Which lines run from the start of the data below to the line containing "the bytes of"? Set them down exactly, with none added.
== Segment start ==
(** * Jira-to-Taiga migrator: markup conversion, status reconciliation,
      identity resolution and the migration loop

    A shallow embedding of [services/jira_service.py],
    [services/taiga_service.py], [migrate.py] and [env.py].

    Conventions of the model.

    - A Python [str] is a [string] of the Standard Library: the sequence of
      the bytes of its UTF-8 encoding.  Every negated character class and
      the dot of the source's patterns accept the bytes above 127, so a
      character outside ASCII is matched by them byte after byte exactly
      where the source matches it as one character.  [str.lower] and the
      class [\s] of the patterns are modelled on the ASCII range (for the
      white space: the characters 9..13 and 28..32): the case mappings of
      Unicode beyond ASCII, and its white space inside a pattern, are
      outside the model, and a statement that depends on them says so in
      its hypotheses.  [str.strip()] takes the white space of Unicode.
    - Paths are those of a POSIX system.
    - A Python [dict] is an association list in insertion order: the cache
      of users is scanned in that order by the source.
    - Calls to the Taiga project, to the Jira session and to the local file
      system are threaded through an explicit state; an exception is a
      result [Raised]. *)

From Stdlib Require Import List String Ascii ZArith Lia Bool Arith.
From Stdlib Require Import DecimalNat DecimalString.
Import ListNotations.

Local Open Scope string_scope.
Local Open Scope char_scope.
Local Open Scope bool_scope.

(** ** Python string primitives *)

Module PyStr.

Definition is_upper (c : ascii) : bool := ("A" <=? c) && (c <=? "Z").
Definition is_lower (c : ascii) : bool := ("a" <=? c) && (c <=? "z").
Definition is_digit (c : ascii) : bool := ("0" <=? c) && (c <=? "9").

(** [\s] on the ASCII range, as [str.isspace] has it there.  (The [\s]
    of a pattern also takes the white space outside ASCII, which the
    patterns of this file do not.) *)
Definition is_space (c : ascii) : bool :=
  let n := N_of_ascii c in
  ((9 <=? n) && (n <=? 13) || (28 <=? n) && (n <=? 32))%N.

(** The white space of [str.isspace] outside ASCII, in UTF-8: U+0085 and
    U+00A0 (two bytes); U+1680, U+2000 to U+200A, U+2028, U+2029, U+202F,
    U+205F and U+3000 (three bytes). *)
Definition is_space2 (c1 c2 : ascii) : bool :=
  (c1 =? "194") && ((c2 =? "133") || (c2 =? "160")).

Definition is_space3 (c1 c2 c3 : ascii) : bool :=
  let n := N_of_ascii c3 in
  (c1 =? "225") && (c2 =? "154") && (c3 =? "128")
  || (c1 =? "226") && (c2 =? "128")
     && ((128 <=? n) && (n <=? 138) || (n =? 168) || (n =? 169) || (n =? 175))%N
  || (c1 =? "226") && (c2 =? "129") && (c3 =? "159")
  || (c1 =? "227") && (c2 =? "128") && (c3 =? "128").

Definition lower_char (c : ascii) : ascii :=
  if is_upper c then ascii_of_N (N_of_ascii c + 32) else c.

(** The two characters outside ASCII whose lowercase has an ASCII letter:
    U+212A (the Kelvin sign, lowered to "k") and U+0130 (the capital I
    with a dot, lowered to "i" and U+0307), in UTF-8. *)
Definition kelvin_sign : string :=
  String "226" (String "132" (String "170" EmptyString)).
Definition capital_i_dot : string :=
  String "196" (String "176" EmptyString).

(** [s.lower()], on the ASCII range: a character outside ASCII is left as
    it is.  [str.lower] maps such a character to characters outside ASCII,
    except for [kelvin_sign] and [capital_i_dot]. *)
Fixpoint lower (s : string) : string :=
  match s with
  | EmptyString => EmptyString
  | String c s' => String (lower_char c) (lower s')
  end.

(** [c in chars], for a character *)
Fixpoint mem (c : ascii) (chars : string) : bool :=
  match chars with
  | EmptyString => false
  | String d chars' => (c =? d) || mem c chars'
  end.

(** [s.lstrip(...)] and [s.rstrip(...)], for the characters to strip
    given as a predicate *)
Fixpoint lstrip_by (p : ascii -> bool) (s : string) : string :=
  match s with
  | EmptyString => EmptyString
  | String c s' => if p c then lstrip_by p s' else s
  end.

Fixpoint rstrip_by (p : ascii -> bool) (s : string) : string :=
  match s with
  | EmptyString => EmptyString
  | String c s' =>
      match rstrip_by p s' with
      | EmptyString => if p c then EmptyString else String c EmptyString
      | t => String c t
      end
  end.

(** [s.strip(chars)] and [s.strip()] *)
Definition strip (chars s : string) : string :=
  rstrip_by (fun c => mem c chars) (lstrip_by (fun c => mem c chars) s).

(** [s.lstrip()], [s.rstrip()] and [s.strip()]: the white space of
    [str.isspace], of one, two or three bytes. *)
Fixpoint lstrip_ws (s : string) : string :=
  match s with
  | EmptyString => EmptyString
  | String c1 s1 =>
      if is_space c1 then lstrip_ws s1
      else
        match s1 with
        | String c2 s2 =>
            if is_space2 c1 c2 then lstrip_ws s2
            else
              match s2 with
              | String c3 s3 => if is_space3 c1 c2 c3 then lstrip_ws s3 else s
              | EmptyString => s
              end
        | EmptyString => s
        end
  end.

(** [s.isspace()], or [s] is empty *)
Definition all_ws (s : string) : bool :=
  match lstrip_ws s with
  | EmptyString => true
  | _ => false
  end.

Fixpoint rstrip_ws (s : string) : string :=
  match s with
  | EmptyString => EmptyString
  | String c s' => if all_ws s then EmptyString else String c (rstrip_ws s')
  end.

Definition strip_ws (s : string) : string := rstrip_ws (lstrip_ws s).

(** [s[0]] and [s[-1]]; [None] on the empty string *)
Definition first (s : string) : option ascii :=
  match s with
  | EmptyString => None
  | String c _ => Some c
  end.

Fixpoint last (s : string) : option ascii :=
  match s with
  | EmptyString => None
  | String c EmptyString => Some c
  | String _ s' => last s'
  end.

(** [all(p(c) for c in s)] *)
Fixpoint all (p : ascii -> bool) (s : string) : bool :=
  match s with
  | EmptyString => true
  | String c s' => p c && all p s'
  end.

(** [s.startswith(p)] *)
Definition startswith (s p : string) : bool := prefix p s.

(** [sub in s] *)
Fixpoint contains (sub s : string) : bool :=
  prefix sub s ||
  match s with
  | EmptyString => false
  | String _ s' => contains sub s'
  end.

(** [s.split(sep)] for a separator of one character: never empty. *)
Fixpoint split (sep : ascii) (s : string) : list string :=
  match s with
  | EmptyString => [EmptyString]
  | String c s' =>
      if c =? sep then EmptyString :: split sep s'
      else match split sep s' with
           | h :: t => String c h :: t
           | [] => [String c EmptyString]
           end
  end.

(** [s.split(sep, maxsplit)] *)
Fixpoint split_max (sep : ascii) (s : string) (maxsplit : nat) : list string :=
  match maxsplit with
  | O => [s]
  | S m =>
      match s with
      | EmptyString => [EmptyString]
      | String c s' =>
          if c =? sep then EmptyString :: split_max sep s' m
          else match split_max sep s' maxsplit with
               | h :: t => String c h :: t
               | [] => [String c EmptyString]
               end
      end
  end.

(** [s.replace(old, new)] for a non-empty [old]: the occurrences of [old]
    from left to right, without overlap.  [skip] counts the characters of
    an occurrence that are still to be passed over. *)
Fixpoint replace_from (old new : string) (skip : nat) (s : string) : string :=
  match s with
  | EmptyString => EmptyString
  | String c s' =>
      match skip with
      | S n => replace_from old new n s'
      | O =>
          if prefix old s
          then new ++ replace_from old new (String.length old - 1) s'
          else String c (replace_from old new 0 s')
      end
  end.

Definition replace (old new s : string) : string := replace_from old new 0 s.

(** [unit * n] *)
Fixpoint repeat (unit : string) (n : nat) : string :=
  match n with
  | O => EmptyString
  | S m => unit ++ repeat unit m
  end.

(** [int(s)] on a string of decimal digits; [None] is [ValueError]. *)
Fixpoint int_digits (acc : nat) (s : string) : option nat :=
  match s with
  | EmptyString => Some acc
  | String c s' =>
      if is_digit c
      then int_digits (10 * acc + (nat_of_ascii c - 48)) s'
      else None
  end.

Definition int (s : string) : option nat :=
  match s with
  | EmptyString => None
  | _ => int_digits 0 s
  end.

(** Truth value of a string: [if s:] *)
Definition truthy (s : string) : bool :=
  match s with EmptyString => false | _ => true end.

(** [s.count(c)], for a character *)
Fixpoint count (c : ascii) (s : string) : nat :=
  match s with
  | EmptyString => 0
  | String d s' => (if d =? c then 1 else 0) + count c s'
  end.

End PyStr.

(** ** The fragment of Python's [re] that the source uses

    A backtracking matcher in continuation-passing style: alternatives are
    tried in the order in which [re] tries them (a greedy repetition the
    longest first, a lazy one the shortest first), and the first complete
    match wins.  Every repetition of the source's patterns is over one
    character class, which is what [Star] and [StarLazy] take. *)

Module Re.

Inductive regex : Type :=
| Lit (c : ascii)                 (* a literal character *)
| Class (p : ascii -> bool)       (* [...] , \s , . *)
| Cat (r1 r2 : regex)             (* r1 r2 *)
| Opt (r : regex)                 (* (?:r)? *)
| Star (p : ascii -> bool)        (* [...]* *)
| StarLazy (p : ascii -> bool)    (* [...]*? *)
| Group (r : regex)               (* (r), group 1 *)
| Bol                             (* ^ under re.MULTILINE *)
| NotBehind (c : ascii)           (* (?<!c) *)
| NotAhead (c : ascii).           (* (?!c) *)

Infix "@@" := Cat (at level 60, right associativity).

(** [[...]+] and [[...]+?] *)
Definition Plus (p : ascii -> bool) : regex := Class p @@ Star p.
Definition PlusLazy (p : ascii -> bool) : regex := Class p @@ StarLazy p.

(** A literal word *)
Fixpoint Word (w : string) : regex :=
  match w with
  | EmptyString => Star (fun _ => false)
  | String c EmptyString => Lit c
  | String c w' => Lit c @@ Word w'
  end.

(** Character classes *)
Definition none_of (chars : string) : ascii -> bool :=
  fun c => negb (PyStr.mem c chars).
Definition one_of (chars : string) : ascii -> bool :=
  fun c => PyStr.mem c chars.
Definition dot : ascii -> bool := fun c => negb (c =? "010").
Definition alnum : ascii -> bool :=
  fun c => PyStr.is_lower c || PyStr.is_upper c || PyStr.is_digit c.

(** The state of a match attempt: the character before the current
    position, the number of characters consumed since the start of the
    attempt, the rest of the subject and the text of group 1. *)
Record mstate : Type := MState {
  m_prev : option ascii;
  m_pos : nat;
  m_rest : string;
  m_g1 : option string
}.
== Segment end ==
TASK OUTPUT:
(** * Jira-to-Taiga migrator: markup conversion, status reconciliation,
      identity resolution and the migration loop

    A shallow embedding of [services/jira_service.py],
    [services/taiga_service.py], [migrate.py] and [env.py].

    Conventions of the model.

    - A Python [str] is a [string] of the Standard Library: the sequence of
      the bytes of its UTF-8 encoding.  Every negated character class and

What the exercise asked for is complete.